The Transient Cost of Learning in Queueing Systems
This addresses the transient performance gap in bandit learning for queueing systems, which is incremental but relevant for applications like communication networks and healthcare.
The paper tackles the problem of parameter uncertainty in queueing systems by proposing the Transient Cost of Learning in Queueing (TCLQ) metric to quantify the maximum increase in time-averaged queue length during early learning stages, characterizing it for single-queue and multi-queue systems.

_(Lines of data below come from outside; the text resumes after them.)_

Lemma orphanStart_lost now reason name (j : JobRun.t) n :
  lostIn [orphanStart now reason name j] n ↔ n = name ∨ lostIn [j] n.
Proof.
  destruct (addExpandedStep_split name j) as (s & l1 & l2 & Hg & Hname & Hst & Es & Hf & Hcase).
  rewrite !lostIn_singleton. unfold orphanStart. rewrite Hg.
  destruct (isStatus RunStatus.running s) eqn:Hrun.
  { destruct Hcase as [Ej|[_ ?]]; [|done]. rewrite Ej in Es |- *. split; [by right|]. intros [->|?]; [|done].
    exists s. split_and!; [rewrite Es; set_solver| |done]. unfold lost. rewrite Hrun. by rewrite orb_true_r. }
  assert (JobRun.steps j = l1 ++ s :: l2 ∨ JobRun.steps j = l1 ++ l2) as Hc.
  { destruct Hcase as [Ej|[? _]]; [left|by right]. by rewrite Ej in Es. }
  set (mark := StepRun.markUnknown now (Some ("interrupted: " +:+ reason +:+ " (start recorded)"))).
  set (u := mark s). set (j2 := if bool_decide _ then _ else _).
  assert (JobRun.steps j2 = l1 ++ u :: l2) as E2 by (unfold j2; case_match; apply Hf).
  assert (startNotRecorded j2 = startNotRecorded j) as Hsn.
  { apply startNotRecorded_ext.
    - rewrite <-Hst. unfold j2. case_bool_decide as Hb; simpl in *; [done|]. naive_solver.
    - unfold JobRun.hasStep. rewrite E2. unfold isStatus in Hrun.
      destruct Hc as [-> | ->]; rewrite !existsb_app; cbn [existsb]; by rewrite ?Hrun. }
  assert (∀ x, lost j2 x = lost j x) as Hl by (intros x; unfold lost; by rewrite Hsn).
  assert (∀ x, x ∈ JobRun.steps j → x ∈ l1 ++ l2 ∨ StepRun.stepName x = name) as Hin.
  { intros x. destruct Hc as [-> | ->]; [|by left].
    intros [?|[->|?]%elem_of_cons]%elem_of_app; [left|by right|left]; set_solver. }
  assert (∀ x, x ∈ l1 ++ l2 → x ∈ JobRun.steps j) as Hin'.
  { intros x Hx. destruct Hc as [-> | ->]; [set_solver|done]. }
  rewrite E2. split.
  - intros (x & [Hx|[->|Hx]%elem_of_cons]%elem_of_app & Hlx & <-); [right|by left|right];
      exists x; rewrite <-Hl; (split; [apply Hin'; set_solver|done]).
  - intros [->|(x & Hx & Hlx & <-)].
    { exists u. split_and!; [set_solver|done|done]. }
    destruct (Hin x Hx) as [Hx'|Hx'].
    + exists x. rewrite Hl. split; [set_solver|done].
    + exists u. split_and!; [set_solver|done|by rewrite Hx'].
Qed.

Lemma updateFirst_lost name f js n m :
  (∀ j, lostIn [f j] n ↔ n = m ∨ lostIn [j] n) → existsb (isJob name) js = true →
  lostIn (updateFirst name f js) n ↔ n = m ∨ lostIn js n.
Proof.
  intros Hf. assert (∀ j js, lostIn (j :: js) n ↔ lostIn [j] n ∨ lostIn js n) as Hcons.
  { intros j l. unfold lostIn. setoid_rewrite elem_of_cons. set_solver. }
  induction js as [|j js IH]; simpl; [done|].
  destruct (isJob name j); simpl; intros He; rewrite !(Hcons _ js), ?(Hcons _ (updateFirst _ _ _)).
  - rewrite Hf. naive_solver.
  - rewrite IH by done. naive_solver.
Qed.
Lemma pairByInputs_spec done_ js m u m' u' :
  Workflow.jobs w = done_ ++ js → pairByInputs w r (length done_) js m u = (m', u') →
  goodPairs m → (∀ i, i ∈ u → expressionAt i) →
  goodPairs m' ∧ (∀ i, i ∈ u' → expressionAt i) ∧
  (∀ n, is_Some (m !! n) → is_Some (m' !! n)) ∧ (∀ i, i ∈ u → i ∈ u') ∧
  (∀ k job, js !! k = Some job → evaluatedName (Job.name job) = true →
     reached m' u' (length done_ + k) job).
Proof.
  revert done_ m u. induction js as [|job js IH]; intros done_ m u Hw E Hm Hu; cbn [pairByInputs] in E.
  { simplify_eq. split_and!; auto. intros k job [=]. }
  assert (Workflow.jobs w = (done_ ++ [job]) ++ js) as Hw' by by rewrite <-app_assoc.
  assert (S (length done_) = length (done_ ++ [job])) as Hl by (rewrite length_app; simpl; lia).
  rewrite Hl in E.
  assert (Workflow.jobs w !! length done_ = Some job) as Hat
    by (rewrite Hw, lookup_app_r, Nat.sub_diag by lia; done).
  assert (∀ m u, pairByInputs w r (length (done_ ++ [job])) js m u = (m', u') →
    goodPairs m → (∀ i, i ∈ u → expressionAt i) →
    (evaluatedName (Job.name job) = true → reached m u (length done_) job) →
    goodPairs m' ∧ (∀ i, i ∈ u' → expressionAt i) ∧
    (∀ n, is_Some (m !! n) → is_Some (m' !! n)) ∧ (∀ i, i ∈ u → i ∈ u') ∧
    (∀ k job', (job :: js) !! k = Some job' → evaluatedName (Job.name job') = true →
       reached m' u' (length done_ + k) job')) as Hstep.
  { intros m1 u1 E1 Hm1 Hu1 Hr1. destruct (IH _ _ _ Hw' E1 Hm1 Hu1) as (? & ? & Hk & Hkeep & Hreach).
    split_and!; [done..|]. intros [|k] job' Hk' He.
    - simpl in Hk'. simplify_eq. rewrite Nat.add_0_r. destruct (Hr1 He); [left|right]; auto.
    - replace (length done_ + S k) with (length (done_ ++ [job]) + k) by (rewrite length_app; simpl; lia).
      by apply Hreach. }
  destruct (evaluatedName (Job.name job)) eqn:Hev; cbn [negb] in E; [|by apply Hstep].
  assert (isExpressionJob job) as Hej by (split; [rewrite Hw; set_solver|done]).
  assert (pairByInputs w r (length (done_ ++ [job])) js m (u ++ [length done_]) = (m', u') →
    goodPairs m' ∧ (∀ i, i ∈ u' → expressionAt i) ∧
    (∀ n, is_Some (m !! n) → is_Some (m' !! n)) ∧ (∀ i, i ∈ u → i ∈ u') ∧
    (∀ k job', (job :: js) !! k = Some job' → evaluatedName (Job.name job') = true →
       reached m' u' (length done_ + k) job')) as Hleft.
  { intros E1. destruct (Hstep _ _ E1) as (? & ? & ? & Hkeep & ?); [done| |right; set_solver|].
    - intros i [?| ->%list_elem_of_singleton]%elem_of_app; [auto|]. by exists job.
    - split_and!; [done..| |done]. intros. apply Hkeep. set_solver. }
  destruct (nameFromInputs _ _) as [name|]; [|by apply Hleft].
  destruct (_ && _) eqn:Hc; [|by apply Hleft]. split_bools.
  destruct (Hstep _ _ E) as (? & ? & Hkeep & ? & ?).
  - apply goodPairs_insert; auto.
  - done.
  - intros _. left. rewrite lookup_insert_eq. eauto.
  - split_and!; [done..| |done|done]. intros. apply Hkeep, is_Some_insert. done.
Qed.
(** C8. With the cursor positioned, [createUnaryOp] and [createBinaryOp] each
    append exactly their one node, built from the opcode and the operands
    as given, and return its address, for every opcode.  The capability set
    gains the image-query capability when the opcode of [createUnaryOp] is
    the image size, levels or samples query, or the opcode of
    [createBinaryOp] is the image Lod or size-Lod query; for every other
    opcode the capability set is unchanged. *)
Theorem image_query_capability op resultType operand lhs rhs loc s b :
  positioned s b →
  (∃ p s',
     createUnaryOp op resultType operand loc s = Done (Some p) s'
     ∧ emits_exactly s s' b [SpirvUnaryOp op resultType 0 loc operand]
     ∧ node_at s' p = Some (SpirvUnaryOp op resultType 0 loc operand)
     ∧ (op = spv.OpImageQuerySize ∨ op = spv.OpImageQueryLevels
        ∨ op = spv.OpImageQuerySamples →
        capabilities (module s') = {[spv.ImageQuery]} ∪ capabilities (module s))
     ∧ (op ≠ spv.OpImageQuerySize → op ≠ spv.OpImageQueryLevels →
        op ≠ spv.OpImageQuerySamples →
        capabilities (module s') = capabilities (module s)))
  ∧ (∃ p s',
       createBinaryOp op resultType lhs rhs loc s = Done (Some p) s'
       ∧ emits_exactly s s' b [SpirvBinaryOp op resultType 0 loc lhs rhs]
       ∧ node_at s' p = Some (SpirvBinaryOp op resultType 0 loc lhs rhs)
       ∧ (op = spv.OpImageQueryLod ∨ op = spv.OpImageQuerySizeLod →
          capabilities (module s') = {[spv.ImageQuery]} ∪ capabilities (module s))
       ∧ (op ≠ spv.OpImageQueryLod → op ≠ spv.OpImageQuerySizeLod →
          capabilities (module s') = capabilities (module s))).
Proof.
  intros Hpos. split.
  - do 2 eexists. split; [by apply createUnaryOp_run|].
    split; [apply emits_exactly_emitted|].
    split; [apply node_at_emitted_one|].
    rewrite capabilities_requiring, capabilities_emitted. split.
    + intros Hq. apply isUnaryImageQuery_spec in Hq. rewrite Hq. simpl.
      by rewrite (right_id_L ∅ (∪)).
    + intros H1 H2 H3.
      destruct (isUnaryImageQuery op) eqn:Hq.
      * apply isUnaryImageQuery_spec in Hq. tauto.
      * simpl. by rewrite (left_id_L ∅ (∪)).
  - do 2 eexists. split; [by apply createBinaryOp_run|].
    split; [apply emits_exactly_emitted|].
    split; [apply node_at_emitted_one|].
    rewrite capabilities_requiring, capabilities_emitted. split.
    + intros Hq. apply isBinaryImageQuery_spec in Hq. rewrite Hq. simpl.
      by rewrite (right_id_L ∅ (∪)).
    + intros H1 H2.
      destruct (isBinaryImageQuery op) eqn:Hq.
      * apply isBinaryImageQuery_spec in Hq. tauto.
      * simpl. by rewrite (left_id_L ∅ (∪)).
Qed.
(** C1. [get_api_key] returns a presented key unchanged when it is stored,
    in a store whose api_keys identify at most one user each, and fails
    with HTTP status 403 when it is not stored; the store is not touched. *)
Theorem get_api_key_present_or_403 (st : Store) (key : string) :
  (unique_api_keys st -> In key (stored_keys st) ->
   get_api_key key st = (Return key, st)) /\
  (~ In key (stored_keys st) ->
   get_api_key key st = (Raise (HTTPException 403 "Invalid API Key"), st) /\
   status (respond (Raise (HTTPException 403 "Invalid API Key"))) = 403).
Proof.
  split.
  - intros ND H. destruct (eq_filter_unique key (users st) ND H) as (u & Hu & _).
    eapply get_api_key_found; eauto.
  - intro H. split; [|reflexivity].
    apply get_api_key_not_found, eq_filter_absent, H.
Qed.

Lemma get_api_key_present_or_403_witness :
  unique_api_keys two_users /\
  get_api_key "key-bob" two_users = (Return "key-bob", two_users) /\
  get_api_key "key-eve" two_users
  = (Raise (HTTPException 403 "Invalid API Key"), two_users).
Proof.
  assert (ND : unique_api_keys two_users).
  { unfold unique_api_keys. vm_compute.
    repeat constructor; simpl; intuition discriminate. }
  destruct (get_api_key_present_or_403 two_users "key-bob") as [Hp _].
  destruct (get_api_key_present_or_403 two_users "key-eve") as [_ Ha].
  split; [exact ND|]. split.
  - apply Hp; [exact ND|]. vm_compute. tauto.
  - apply Ha. vm_compute. intuition discriminate.
Defined.

(** ** The route authenticates before anything else *)

Section RouteAuth.
Context {PyFloat Image : Type} {model : ModelWrapper PyFloat Image}.

Lemma post_completion_rejected (req : Request PyFloat) (srv : Server)
    (key detail : string) :
  x_api_key req = Some key ->
  get_api_key key (store srv) = (Raise (HTTPException 403 detail), store srv) ->
  post_completion req srv = (respond (Raise (HTTPException 403 detail)), srv).
Proof.
  intros Hk Hg. unfold post_completion, bind. rewrite Hk. simpl.
  rewrite Hg. destruct srv; reflexivity.
Qed.

Lemma post_completion_accepted (req : Request PyFloat) (srv : Server)
    (key : string) :
  x_api_key req = Some key ->
  get_api_key key (store srv) = (Return key, store srv) ->
  post_completion req srv
  = match limit 5 60 (client_host req) (arrival req) (hits srv) with
    | (Raise r, hs) => (respond (Raise r), {| store := store srv; hits := hs |})
    | (Return _, hs) =>
        (respond (completion (query req) (image req) key),
         {| store := store srv; hits := hs |})
    end.
Proof.
  intros Hk Hg. unfold post_completion, bind. rewrite Hk. simpl.
  rewrite Hg. reflexivity.
Qed.

Lemma post_completion_accepted_status (req : Request PyFloat) (srv : Server)
    (key : string) :
  x_api_key req = Some key ->
  get_api_key key (store srv) = (Return key, store srv) ->
  status (fst (post_completion req srv)) <> 403.
Proof.
  intros Hk Hg. rewrite (post_completion_accepted req srv key Hk Hg).
  unfold limit. destruct (window_count _ _ _ _ <? 5); simpl; [|discriminate].
  unfold completion. destruct (completion_try _ _); simpl; discriminate.
Qed.
End RouteAuth.

(** ** Accounts *)

Lemma NoDup_map_inj {A B : Type} (f : A -> B) (l : list A) (x y : A) :
  NoDup (map f l) -> In x l -> In y l -> f x = f y -> x = y.
Proof.
  induction l as [|a l IH]; simpl; intros ND Hx Hy E; [contradiction|].
  inversion ND as [|b bs Hnotin ND']; subst.
  destruct Hx as [<-|Hx], Hy as [<-|Hy]; auto.
  - exfalso. apply Hnotin. rewrite E. now apply in_map.
  - exfalso. apply Hnotin. rewrite <- E. now apply in_map.
Qed.

Lemma single_Some (rows : list User) (u : User) :
  single rows = Some u -> rows = [u].
Proof.
  destruct rows as [|a [|b rows]]; simpl; intro H; try discriminate.
  now inversion H.
Qed.

Lemma eq_filter_username_absent (who : string) (rows : list User) :
  ~ In who (map username rows) -> eq_filter col_username who rows = [].
Proof.
  induction rows as [|u rows IH]; simpl; intro H; [reflexivity|].
  destruct (String.eqb (username u) who) eqn:E.
  - apply String.eqb_eq in E. tauto.
  - apply IH. tauto.
Qed.

(** The rows carrying a fresh key after an update are exactly the rows
    the update touched. *)
Lemma update_rows_new_key (k who : string) (rows : list User) :
  ~ In k (map api_key rows) ->
  eq_filter col_api_key k (update_rows k who rows)
  = update_rows k who (eq_filter col_username who rows).
Proof.
  induction rows as [|u rows IH]; simpl; intro H; [reflexivity|].
  destruct (String.eqb (username u) who) eqn:E; simpl.
  - rewrite String.eqb_refl, E. f_equal. apply IH. tauto.
  - destruct (String.eqb (api_key u) k) eqn:K.
    + apply String.eqb_eq in K. tauto.
    + apply IH. tauto.
Qed.

(** A key held only by rows of [who] is gone after [who]'s update. *)
Lemma update_rows_old_key (k k' who : string) (rows : list User) :
  k <> k' ->
  (forall r, In r rows -> api_key r = k -> username r = who) ->
  eq_filter col_api_key k (update_rows k' who rows) = [].
Proof.
  intros Hne. induction rows as [|u rows IH]; simpl; intro H; [reflexivity|].
  destruct (String.eqb (username u) who) eqn:E; simpl.
  - assert (K : String.eqb k' k = false) by (apply String.eqb_neq; congruence).
    rewrite K. apply IH. auto.
  - destruct (String.eqb (api_key u) k) eqn:K.
    + apply String.eqb_eq in K. apply String.eqb_neq in E.
      exfalso. apply E, H; auto.
    + apply IH. auto.
Qed.

Section AccountProperties.
Context {bcrypt : Bcrypt}.

Lemma rotate_api_key_success (st st' : Store) (who pw k : string) (body : Json) :
  rotate_api_key who pw k st = (Return body, st') ->
  exists user,
    eq_filter col_username who (users st) = [user] /\
    checkpw pw (password user) = true /\
    body = JDict [("api_key", JString k)] /\
    st' = {| users := update_rows k who (users st);
             issued := issued st ++ [Update k who] |}.
Proof.
  unfold rotate_api_key, bind, select_eq_single.
  destruct (single (eq_filter col_username who (users st))) as [user|] eqn:S;
    [|discriminate].
  simpl. destruct (checkpw pw (password user)) eqn:C; [|discriminate].
  simpl. intro H. inversion H; subst. exists user.
  repeat split; auto using single_Some.
Qed.

Lemma rotate_api_key_failure (st st' : Store) (who pw k : string) (r : Raised) :
  rotate_api_key who pw k st = (Raise r, st') ->
  r = HTTPException 403 "Invalid username or password" /\ st' = st.
Proof.
  unfold rotate_api_key, bind, select_eq_single.
  destruct (single (eq_filter col_username who (users st))) as [user|].
  - simpl. destruct (checkpw pw _); simpl;
      intro H; inversion H; subst; split; reflexivity.
  - simpl. intro H; inversion H; subst; split; reflexivity.
Qed.

Lemma delete_account_failure (st st' : Store) (who pw : string) (r : Raised) :
  delete_account who pw st = (Raise r, st') ->
  r = HTTPException 403 "Invalid username or password" /\ st' = st.
Proof.
  unfold delete_account, bind, select_eq_single.
  destruct (single (eq_filter col_username who (users st))) as [user|].
  - simpl. destruct (checkpw pw _); simpl;
      intro H; inversion H; subst; split; reflexivity.
  - simpl. intro H; inversion H; subst; split; reflexivity.
Qed.
End AccountProperties.

Section AccountClaims.
Context {bcrypt : Bcrypt}.
Context {PyFloat Image : Type} {model : ModelWrapper PyFloat Image}.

Queueing systems are widely applicable stochastic models with use cases in communication networks, healthcare, service systems, etc. Although their optimal control has been extensively studied, most existing approaches assume perfect knowledge of the system parameters. This assumption rarely holds in practice where there is parameter uncertainty, thus motivating a recent line of work on bandit learning for queueing systems. This nascent stream of research focuses on the asymptotic performance of the proposed algorithms but does not provide insight on the transient performance in the early stages of the learning process. In this paper, we propose the Transient Cost of Learning in Queueing (TCLQ), a new metric that quantifies the maximum increase in time-averaged queue length caused by parameter uncertainty. We characterize the TCLQ of a single-queue multi-server system, and then extend these results to multi-queue multi-server systems and networks of queues. In establishing our results, we propose a unified analysis framework for TCLQ that bridges Lyapunov and bandit analysis, provides guarantees for a wide range of algorithms, and could be of independent interest.